Coloring Club Plus — 9/2/19

Sept 2

Sept 2a

Revolver is the seventh studio album by the English rock band the Beatles. It was released on August 5, 1966, accompanied by the double A-side single “Eleanor Rigby” / “Yellow Submarine”. The album was the Beatles’ final recording project before their retirement as live performers and marked the group’s most overt use of studio technology to date, building on the advances of their late 1965 release Rubber Soul. It has since become regarded as one of the greatest albums in the history of popular music, with recognition centred on its range of musical styles, diverse sounds, and lyrical content.

There are 14 tracks on the album so it is the UK version I listened to.

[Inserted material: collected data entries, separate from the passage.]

(** [do { ... } while (1)] at one level: the arrays as they are left, or [None]
    when the node is being removed. *)
Fixpoint link_level (tries fuel : nat) (sl : skiplist_t) (key new_item : Z) (num_levels level : nat)
    (preds nexts : array) : prog (option (array * array)) :=
  match tries with
  | O => Fail OutOfFuel
  | S tries =>
      pred ⇐ arr_get preds level;
      nx ⇐ arr_get nexts level;
      w ⇐ load new_item (NEXT level);
      _ ⇐ (if w =? nx then Ret tt else w ⇐ load new_item (NEXT level); assert (w =? MARK_NODE nx));
      other ⇐ SYNC_CAS pred (NEXT level) nx new_item;
      if other =? nx then Ret (Some (preds, nexts))
      else
        r ⇐ find_preds fuel (Some preds) (Some nexts) num_levels sl key ASSIST_UNLINK;
        match r with
        | (_, preds', nexts') =>
            let preds := default ∅ preds' in
            let nexts := default ∅ nexts' in
            removed ⇐ fix_links new_item nexts level (num_levels - level);
            if removed : bool then
              _ ⇐ find_preds fuel None None 0 sl key FORCE_UNLINK;
              Ret None
            else link_level tries fuel sl key new_item num_levels level preds nexts
        end
  end.

(** [for (int level = 1; ...)], [k] levels from [l] on; [false] when the node is
    being removed. *)
Fixpoint link_levels (k fuel : nat) (sl : skiplist_t) (key new_item : Z) (num_levels l : nat)
    (preds nexts : array) : prog bool :=
  match k with
  | O => Ret true
  | S k =>
      r ⇐ link_level fuel fuel sl key new_item num_levels l preds nexts;
      match r with
      | None => Ret false
      | Some (preds, nexts) => link_levels k fuel sl key new_item num_levels (S l) preds nexts
      end
  end.

(** The end of [sl_cas], once the new node is linked at the bottom level: link it
    at the other levels, and unlink it again if it was removed meanwhile. *)
Definition sl_cas_link (fuel : nat) (sl : skiplist_t) (key new_item : Z) (n : nat) (preds nexts : array) : prog Z :=
  nl ⇐ load new_item LEVELS;
  _ ⇐ assert (nl <=? Z.of_nat MAX_LEVELS);
  linked ⇐ link_levels (n - 1) fuel sl key new_item n 1 preds nexts;
  if negb linked then Ret DOES_NOT_EXIST
  else
    top ⇐ load new_item (NEXT (n - 1));
    _ ⇐ (if HAS_MARK top
         then _ ⇐ find_preds fuel None None 0 sl key FORCE_UNLINK; Ret tt
         else Ret tt);
    Ret DOES_NOT_EXIST.

Fixpoint sl_cas_retry (tries fuel : nat) (sl : skiplist_t) (key expectation new_val : Z) : prog Z :=
  match tries with
  | O => Fail OutOfFuel
  | S tries =>
      _ ⇐ assert (0 <? s64 new_val);
      n ⇐ random_levels sl;
      r ⇐ find_preds fuel (Some ∅) (Some ∅) n sl key ASSIST_UNLINK;
      match r with
      | (old_item, preds, nexts) =>
          if negb (old_item =? 0) then
            ret_val ⇐ update_item fuel old_item expectation new_val;
            if negb (ret_val =? DOES_NOT_EXIST) then Ret ret_val
            else sl_cas_retry tries fuel sl key expectation new_val
          else if negb (expectation =? CAS_EXPECT_DOES_NOT_EXIST) && negb (expectation =? CAS_EXPECT_WHATEVER)
          then Ret DOES_NOT_EXIST
          else
            let preds := default ∅ preds in
            let nexts := default ∅ nexts in
            new_key ⇐ (match sl_key_type sl with None => Ret key | Some dt => clone dt key end);
            new_item ⇐ node_alloc n new_key new_val;
            _ ⇐ set_links new_item nexts 0 n;
            next ⇐ arr_get nexts 0;
            pred ⇐ arr_get preds 0;
            other ⇐ SYNC_CAS pred (NEXT 0) next new_item;
            if negb (other =? next) then
              _ ⇐ (match sl_key_type sl with Some _ => nbd_free new_key | None => Ret 0 end);
              _ ⇐ nbd_free new_item;
              sl_cas_retry tries fuel sl key expectation new_val
            else
              sl_cas_link fuel sl key new_item n preds nexts
      end
  end.

Definition sl_cas (fuel : nat) := sl_cas_retry fuel fuel.

(** The marking loop of [sl_remove] at one level: whether the mark is this
    thread's. *)
Fixpoint mark_level (fuel : nat) (item : Z) (level : nat) (old_next : Z) : prog bool :=
  match fuel with
  | O => Fail OutOfFuel
  | S fuel =>
      let next := old_next in
      old_next ⇐ SYNC_CAS item (NEXT level) next (MARK_NODE next);
      if HAS_MARK old_next then Ret false
      else if negb (next =? old_next) then mark_level fuel item level old_next
      else Ret true
  end.

(** [for (int level = item->num_levels - 1; level >= 0; --level)]: [false] when
    another thread marked the bottom level first. *)
Fixpoint mark_levels (k fuel : nat) (item : Z) : prog bool :=
  match k with
  | O => Ret true
  | S level =>
      old_next ⇐ load item (NEXT level);
      mine ⇐ mark_level fuel item level old_next;
      if negb mine && Nat.eqb level 0 then Ret false else mark_levels level fuel item
  end.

The album cover, designed by Klaus Voormann, combined Aubrey Beardsley-inspired line drawing with photo collage and won the 1967 Grammy Award for Best Album Cover, Graphic Arts.

According to author Ian Inglis, Revolver is widely viewed as “the album on which Harrison came of age as a songwriter.

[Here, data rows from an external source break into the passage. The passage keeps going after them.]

Lemma queue_push q D F x :
  queue_ok q D F -> fifo_full q = false -> queue_ok (fifo_push q x) (D ++ [x]) F.
Proof.
  intros [Hh Ht Hs Hr Hp Hx] Hf. unfold fifo_full in Hf. apply Z.eqb_neq in Hf.
  rewrite Hs, Hh, Ht, u32_add_l, !mod_scale_u32 in Hf.
  assert (Hle : len F <= len D) by (apply prefix_length in Hp; lia).
  assert (Hroom : len D + 1 - len F < 2 ^ RCU_QUEUE_SCALE).
  { destruct (decide (len D + 1 - len F = 2 ^ RCU_QUEUE_SCALE)) as [E|]; [|lia].
    exfalso. apply Hf. replace (len D + 1) with (len F + 1 * 2 ^ RCU_QUEUE_SCALE) by lia.
    by rewrite Z_mod_plus_full. }
  split; cbn [f_head f_tail f_scale f_x fifo_push]; try done.
  - rewrite Hh, u32_add_l, length_app. simpl. f_equal. lia.
  - rewrite length_app. simpl. lia.
  - by apply prefix_app_r.
  - intros k y Hk HF. rewrite Hh, Hs, mod_scale_u32.
    assert (k < length (D ++ [x]))%nat as Hlt by (by apply lookup_lt_Some in Hk).
    rewrite length_app in Hlt. simpl in Hlt. apply lookup_snoc_Some in Hk as [[Hk1 Hk]|[-> <-]].
    + rewrite lookup_insert_ne; [eauto|]. intros E. unfold RCU_QUEUE_SCALE in *. zlia.
    + by rewrite lookup_insert_eq.
Qed.

Lemma queue_pop q D F x :
  queue_ok q D F -> D !! length F = Some x -> fifo_tail q = x /\ queue_ok (fifo_pop q) D (F ++ [x]).
Proof.
  intros [Hh Ht Hs Hr Hp Hx] Hl. split.
  - unfold fifo_tail. rewrite Ht, Hs, mod_scale_u32. by rewrite (Hx _ _ Hl).
  - split; cbn [f_head f_tail f_scale f_x fifo_pop]; try done.
    + rewrite Ht, u32_add_l, length_app. simpl. f_equal. lia.
    + rewrite length_app. simpl. lia.
    + destruct Hp as [K ->]. rewrite lookup_app_r, Nat.sub_diag in Hl by lia.
      destruct K as [|y K]; simplify_eq/=. exists K. by rewrite <- app_assoc.
    + intros k y Hk. rewrite length_app. intros ?. apply Hx; [done|lia].
Qed.

(** * The invariant *)

(** Thread [t] has passed on a position of the queue of [c] that is at least [v],
    after [c] had deferred [v] blocks. *)
Definition passed (t c v : Z) (l : list event) : Prop :=
  exists l1 l2, l = l1 ++ EPost t c :: l2 /\ v <= len (defers c l2).

(** [g t] is the position of the queue of [c] that thread [t] was given, counted
    without wrap-around. *)
Record col_inv (n c : Z) (s : rcu_t) (l : list event) (g : Z -> Z) : Prop := {
  ci_cell : forall t, 0 <= t < n -> cell (rcu_ s) t c = u32 (g t);
  ci_chain : chain n c g;
  ci_freed : len (frees c l) <= g c;
  ci_head : g (nxt n c) <= len (defers c l);
  ci_posted : forall t, 0 <= t < n -> t <> c -> 0 < g (nxt n t) -> passed t c (g (nxt n t)) l;
  ci_queue : exists q, pending_ s !! c = Some q /\ queue_ok q (defers c l) (frees c l);
}.

(** What [rcu_last_posted_] records: row [t] is what [t] gave its successor, and the
    owner of a queue has posted all but the last few positions. *)
Record lag_inv (n c : Z) (s : rcu_t) (l : list event) (g : Z -> Z) : Prop := {
  li_cell : forall t, 0 <= t < n -> cell (rcu_last_posted_ s) t c = u32 (g (nxt n t));
  li_lag : len (defers c l) - g (nxt n c) < RCU_POST_THRESHOLD;
}.

(** What a thread holds between reading a position and posting it *)
Definition holds_ok (n c t : Z) (g : Z -> Z) (p : pc) : Prop :=
  match p with
  | Holding _ i x => i = c -> exists gx, x = u32 gx /\ g (nxt n t) <= gx <= g t
  | _ => True
  end.

Definition pc_ok (n t : Z) (p : pc) : Prop :=
  match p with
  | Idle | Freeing => True
  | Posting next i => next = nxt n t /\ 0 <= i
  | Changed next i | Holding next i _ => next = nxt n t /\ 0 <= i < n /\ i <> t
  end.

(** Every block freed is the oldest block deferred and not freed, and since it was
    deferred every other thread has been through [rcu_update]. *)
Definition graceful (n : Z) (l : list event) : Prop :=
  forall l1 c x l2, l = l1 ++ EFree c x :: l2 ->
    0 <= c < n /\ defers c l2 !! length (frees c l2) = Some x /\
    forall t, 0 <= t < n -> t <> c -> passed t c (len (frees c l2) + 1) l2.

Record inv (n : Z) (σ : config) : Prop := {
  iv_threads : num_threads_ (st σ) = n;
  iv_pcs : forall t p, pcs σ !! t = Some p -> 0 <= t < n /\ pc_ok n t p;
  iv_cols : forall c, 0 <= c < n -> exists g, col_inv n c (st σ) (log σ) g /\ lag_inv n c (st σ) (log σ) g /\
            forall t p, pcs σ !! t = Some p -> holds_ok n c t g p;
  iv_grace : graceful n (log σ);
}.

Lemma passed_cons t c v e l : passed t c v l -> passed t c v (e :: l).
Proof. intros (l1 & l2 & -> & Hv). exists (e :: l1), l2. done. Qed.

Lemma col_inv_all n c s l g t : col_inv n c s l g -> 0 <= c < n -> 0 <= t < n -> g t <= len (defers c l).
Proof.
  intros [_ Hc _ Hh _ _] Hcn Ht. etransitivity; [|exact Hh].
  apply Hc; try done; ring_lia.
Qed.

(** An event that neither defers nor frees a block of [c] *)
Lemma graceful_cons n e l :
  graceful n l -> (forall c x, e <> EFree c x) -> graceful n (e :: l).
Proof.
  intros Hg He [|e' l1] c x l2 E; simplify_eq/=; [by edestruct He|]. by eapply Hg.
Qed.

Definition quiet (c : Z) (e : event) : Prop :=
  match e with EDefer t _ | EFree t _ => t <> c | EPost _ _ => True end.

Lemma quiet_cons c e l : quiet c e -> defers c (e :: l) = defers c l /\ frees c (e :: l) = frees c l.
Proof. destruct e as [t x|t x|t c']; simpl; [..|done]; intros Hne%Z.eqb_neq; by rewrite Hne. Qed.

Lemma col_inv_quiet n c s s' l e g :
  col_inv n c s l g -> quiet c e ->
  (forall t, 0 <= t < n -> cell (rcu_ s') t c = cell (rcu_ s) t c) ->
  pending_ s' !! c = pending_ s !! c ->
  col_inv n c s' (e :: l) g.
Proof.
  intros [H1 H2 H3 H4 H5 H6] He Hcell Hq. destruct (quiet_cons c e l He) as [Ed Ef].
  split; rewrite ?Ed, ?Ef, ?Hq; try done.
  - intros t Ht. by rewrite Hcell, H1.
  - intros t Ht Hne Hp. by apply passed_cons, H5.
Qed.

Lemma cell_insert_ne a i j i' j' v : j <> j' -> cell (<[(i, j) := v]> a) i' j' = cell a i' j'.
Proof. intros. unfold cell. rewrite lookup_insert_ne; [done|congruence]. Qed.

Lemma cell_insert a i j i' v :
  cell (<[(i, j) := v]> a) i' j = if i' =? i then v else cell a i' j.
Proof.
  unfold cell. destruct (Z.eqb_spec i' i) as [->|]; [by rewrite lookup_insert_eq|].
  rewrite lookup_insert_ne; [done|congruence].
Qed.

(** ** A position is passed on *)
Lemma col_inv_post n c s l g t x gx :
  col_inv n c s l g -> 0 <= c < n -> 0 <= t < n -> t <> c -> x = u32 gx ->
  g (nxt n t) <= gx <= g t ->
  col_inv n c (post s t (nxt n t) c x) (EPost t c :: l) (upd g (nxt n t) gx).
Proof.
  intros Hi Hc Ht Hne -> Hx. pose proof (col_inv_all _ _ _ _ _ t Hi Hc Ht) as Hle.
  destruct Hi as [H1 H2 H3 H4 H5 H6].
  split; cbn [defers frees rcu_ pending_ post]; try done.
  - intros t' Ht'. rewrite cell_insert. unfold upd. destruct (_ =? _); auto.
  - by apply chain_post.
  - unfold upd. destruct (Z.eqb_spec c (nxt n t)); [subst; lia|done].
  - unfold upd. destruct (Z.eqb_spec (nxt n c) (nxt n t)); [lia|done].
  - intros t' Ht' Hne'. unfold upd. destruct (Z.eqb_spec (nxt n t') (nxt n t)) as [E|].
    + assert (t' = t) as -> by (clear -Ht' Ht E; ring_lia). exists [], l. split; [done|lia].
    + intros Hp. by apply passed_cons, H5.
Qed.

(** ** A block is deferred *)
Lemma col_inv_push n c s l g q x :
  col_inv n c s l g -> pending_ s !! c = Some q -> fifo_full q = false ->
  col_inv n c (set_fifo s c (fifo_push q x)) (EDefer c x :: l) g /\
  queue_ok (fifo_push q x) (defers c l ++ [x]) (frees c l).
Proof.
  intros [H1 H2 H3 H4 H5 (q' & Hq' & Hq)] Eq Hf. assert (q' = q) as -> by congruence.
  pose proof (queue_push q _ _ x Hq Hf) as Hq2. split; [|done].
  split; cbn [defers frees rcu_ pending_ set_fifo]; rewrite ?Z.eqb_refl; try done.
  - rewrite length_app. lia.
  - intros t Ht Hne Hp. by apply passed_cons, H5.
  - exists (fifo_push q x). by rewrite lookup_insert_eq.
Qed.

Lemma col_inv_enter n c s l g q :
  col_inv n c s l g -> 0 <= c < n -> pending_ s !! c = Some q ->
  col_inv n c (post s c (nxt n c) c (f_head q)) l (upd g (nxt n c) (len (defers c l))).
Proof.
  intros Hi Hc Eq. pose proof (fun t => col_inv_all _ _ _ _ _ t Hi Hc) as Hle.
  destruct Hi as [H1 H2 H3 H4 H5 (q' & Hq' & Hq)]. assert (q' = q) as -> by congruence.
  split; cbn [defers frees rcu_ pending_ post]; try done.
  - intros t' Ht'. rewrite cell_insert. unfold upd. destruct (_ =? _); [apply Hq|auto].
  - by apply chain_enter.
  - unfold upd. destruct (Z.eqb_spec c (nxt n c)); [|done]. specialize (Hle c Hc). lia.
  - unfold upd. by rewrite Z.eqb_refl.
  - intros t' Ht' Hne'. unfold upd. destruct (Z.eqb_spec (nxt n t') (nxt n c)) as [E|]; [|auto].
    exfalso. apply Hne'. clear -Ht' Hc E. ring_lia.
  - eauto.
Qed.

(** ** A block is freed *)
Lemma col_inv_pop n c s l g q :
  col_inv n c s l g -> 0 <= c < n -> pending_ s !! c = Some q -> f_tail q <> cell (rcu_ s) c c ->
  defers c l !! length (frees c l) = Some (fifo_tail q) /\
  (forall t, 0 <= t < n -> t <> c -> passed t c (len (frees c l) + 1) l) /\
  col_inv n c (set_fifo s c (fifo_pop q)) (EFree c (fifo_tail q) :: l) g.
Proof.
  intros Hi Hc Eq Hne. pose proof (fun t => col_inv_all _ _ _ _ _ t Hi Hc) as Hle.
  destruct Hi as [H1 H2 H3 H4 H5 (q' & Hq' & Hq)]. assert (q' = q) as -> by congruence.
  assert (Hlt : len (frees c l) < g c).
  { rewrite H1, (qo_tail _ _ _ Hq) in Hne by done.
    destruct (decide (len (frees c l) = g c)) as [E|]; [by rewrite E in Hne|lia]. }
  assert (is_Some (defers c l !! length (frees c l))) as [x Hx].
  { apply lookup_lt_is_Some. specialize (Hle c Hc). lia. }
  destruct (queue_pop q _ _ x Hq Hx) as [Ex Hq2]. rewrite Ex.
  assert (Hpass : forall t, 0 <= t < n -> t <> c -> passed t c (len (frees c l) + 1) l).
  { intros t Ht Htc. assert (g c <= g (nxt n t)) by (apply (chain_last n); try done; ring_lia).
    destruct (H5 t Ht Htc ltac:(lia)) as (l1 & l2 & -> & Hv). exists l1, l2. split; [done|lia]. }
  split_and!; [done..|].
  split; cbn [defers frees rcu_ pending_ set_fifo]; rewrite ?Z.eqb_refl; try done.
  - rewrite length_app. simpl. lia.
  - intros t Ht Htc Hp. by apply passed_cons, H5.
  - exists (fifo_pop q). by rewrite lookup_insert_eq.
Qed.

The camaraderie among the four Beatles was at its highest throughout this period. A disagreement between McCartney and his bandmates nevertheless resulted in McCartney walking out of the studio during the final session, for Lennon’s “She Said She Said”, on June 21, two days before the band were due to fly to West Germany for the first leg of their world tour. The Beatles spent over 220 hours recording Revolver – a figure that excludes mixing sessions, and compares with less than 80 hours for Rubber Soul. Final mixing of the album took place on 22 June. The Beatles celebrated the project’s completion by attending the opening of Sibylla’s, a nightclub in which Harrison had a financial stake.

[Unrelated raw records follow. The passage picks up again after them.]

(* ===== verification/Carray.v ===== *)
(** The arrays with a bound of [common/carray.h], and the memory that the bounded queue and the
    bounded stack ask for: enough for their elements as long as the size does not wrap. *)
From S2P Require Import Prelude.

(** [sizeof(ARRAY_VAR(_type))] for a type of alignment [align], a power of two: the bound, and
    padding up to the first element. Also the offset of the elements. *)
Definition ARRAY_VAR (align : Z) : Z := Z.max 8 align.

(** [sizeof(ARRAY_VAR(_type)) + (_bound) * sizeof(_type)], in [size_t] *)
Definition ARRAY_SIZE (align esize bound : Z) : Z := u64 (ARRAY_VAR align + u64 (bound * esize)).

(** The argument of [malloc] in [clifo_alloc] and [cfifo_alloc] on a 64-bit machine: their
    structures end with such an array, and have 16 and 40 bytes; a node of the stack has 16
    bytes, one of the queue 8, and the queue has one node more. *)
Definition clifo_bytes (size : Z) : Z := u64 (16 + ARRAY_SIZE 8 16 size).
Definition cfifo_bytes (size : Z) : Z := u64 (40 + ARRAY_SIZE 8 8 (u64 (size + 1))).

(** The end of element [i] of the array at the end of a structure of [hdr] bytes. *)
Definition element_end (hdr esize i : Z) : Z := hdr + (i + 1) * esize.

Lemma ARRAY_SIZE_small align esize bound : 0 <= bound -> 0 <= esize ->
  ARRAY_VAR align + bound * esize < 2 ^ 64 -> ARRAY_SIZE align esize bound = ARRAY_VAR align + bound * esize.
Proof.
  intros Hb He Hs. unfold ARRAY_SIZE, ARRAY_VAR in *. rewrite (u64_small (bound * esize)) by nia.
  apply u64_small. nia.
Qed.

(** The elements fit, with eight bytes to spare. *)
Lemma containers_fit size i :
  (0 <= i < size -> size < 2 ^ 60 - 1 -> element_end 16 16 i + 8 <= clifo_bytes size) /\
  (0 <= i < size + 1 -> size < 2 ^ 61 - 7 -> element_end 40 8 i + 8 <= cfifo_bytes size).
Proof.
  unfold clifo_bytes, cfifo_bytes, element_end. split; intros Hi Hs.
  - rewrite ARRAY_SIZE_small by (unfold ARRAY_VAR; lia). unfold ARRAY_VAR. rewrite u64_small; lia.
  - rewrite (u64_small (size + 1)) by lia. rewrite ARRAY_SIZE_small by (unfold ARRAY_VAR; lia).
    unfold ARRAY_VAR. rewrite u64_small; lia.
Qed.

Lemma u64_wraps y : 2 ^ 64 <= y -> u64 y <= y - 2 ^ 64.
Proof. intros Hy. zlia. Qed.

Lemma u64_nested a b c : u64 (a + u64 (b + u64 c)) = u64 (a + b + c).
Proof. rewrite (Z.add_comm b), u64_add_l, (Z.add_comm a), u64_add_l. f_equal. lia. Qed.

(** From 2^60 - 1 nodes (2^61 - 7 for the queue) on the number of bytes wraps, and the last
    element lies beyond what is allocated; just there, not even the first one fits. *)
Lemma containers_wrap :
  clifo_bytes (2 ^ 60 - 1) = 8 /\ cfifo_bytes (2 ^ 61 - 7) = 0 /\
  (forall size, 2 ^ 60 - 1 <= size < 2 ^ 64 -> clifo_bytes size < element_end 16 16 (size - 1)) /\
  (forall size, 2 ^ 61 - 7 <= size < 2 ^ 64 - 1 -> cfifo_bytes size < element_end 40 8 size).
Proof.
  split; [done|]. split; [done|]. unfold clifo_bytes, cfifo_bytes, element_end, ARRAY_SIZE, ARRAY_VAR.
  split; intros size Hs; rewrite u64_nested.
  - pose proof (u64_wraps (16 + Z.max 8 8 + size * 16)). lia.
  - rewrite (u64_small (size + 1)) by lia. pose proof (u64_wraps (40 + Z.max 8 8 + (size + 1) * 8)). lia.
Qed.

Harrison said he wrote “I Want to Tell You” about “the avalanche of thoughts” that he found hard to express in words. Supporting the lyrics, his stammering guitar riff, combined with the dissonance employed in the song’s melody, conveys the difficulties of achieving meaningful communication. The lyrics also talk about the inadequacy of words in conveying genuine emotion. Writing in 1969, author Dave Laing identified “serene desperation” in the song’s “attempt at real total contact in any interpersonal context“. Author Ian Inglis notes that lines such as “My head is filled with things to say” and “The games begin to drag me down” present in modern-day terms the same concepts regarding interpersonal barriers with which philosophers have struggled since the pre-Socratic period.

The prominent backing vocals from Lennon and McCartney include Indian-style gamak ornamentation in McCartney’s high harmony.

I’m including the remastered youtube and also Jeff Lynne’s version from Concert for George after the lyrics.

I want to tell you
My head is filled with things to say
When you’re here
All those words they seem to slip away

When I get near you
The games begin to drag me down
It’s all right
I’ll make you maybe next time around

But if I seem to act unkind
It’s only me, it’s not my mind
That is confusing things
I want to tell you
I feel hung up and I don’t know why
I don’t mind
I could wait forever, I’ve got time

Sometimes I wish I knew you well
Then I could speak my mind and tell you
Maybe you’d understand

I want to tell you
I feel hung up and I don’t know why
I don’t mind
I could wait forever, I’ve got time
I’ve got time
I’ve got time

Songwriter: George Harrison

4 Comments Add yours

  1. I love the piano on this song.

    Liked by 1 person

    1. msjadeli says:

      Paul was on the piano. I liked it also, those discordant notes add a lot to the meaning. I also love Paul’s high background vocals on it.

      Liked by 1 person

  2. badfinger20 says:

    I never heard of Sibylla’s…They had a lot of cool clubs back then. Ad Lib, Scotch of St. James and The Speakeasy where many of them hung out. I always liked this George song.

    Seeing Dhani there is like seeing a young George on stage.

    Liked by 1 person

    1. msjadeli says:

      Aha so you learned something new about our Fab 4 🙂 Yes, he does resemble his dad.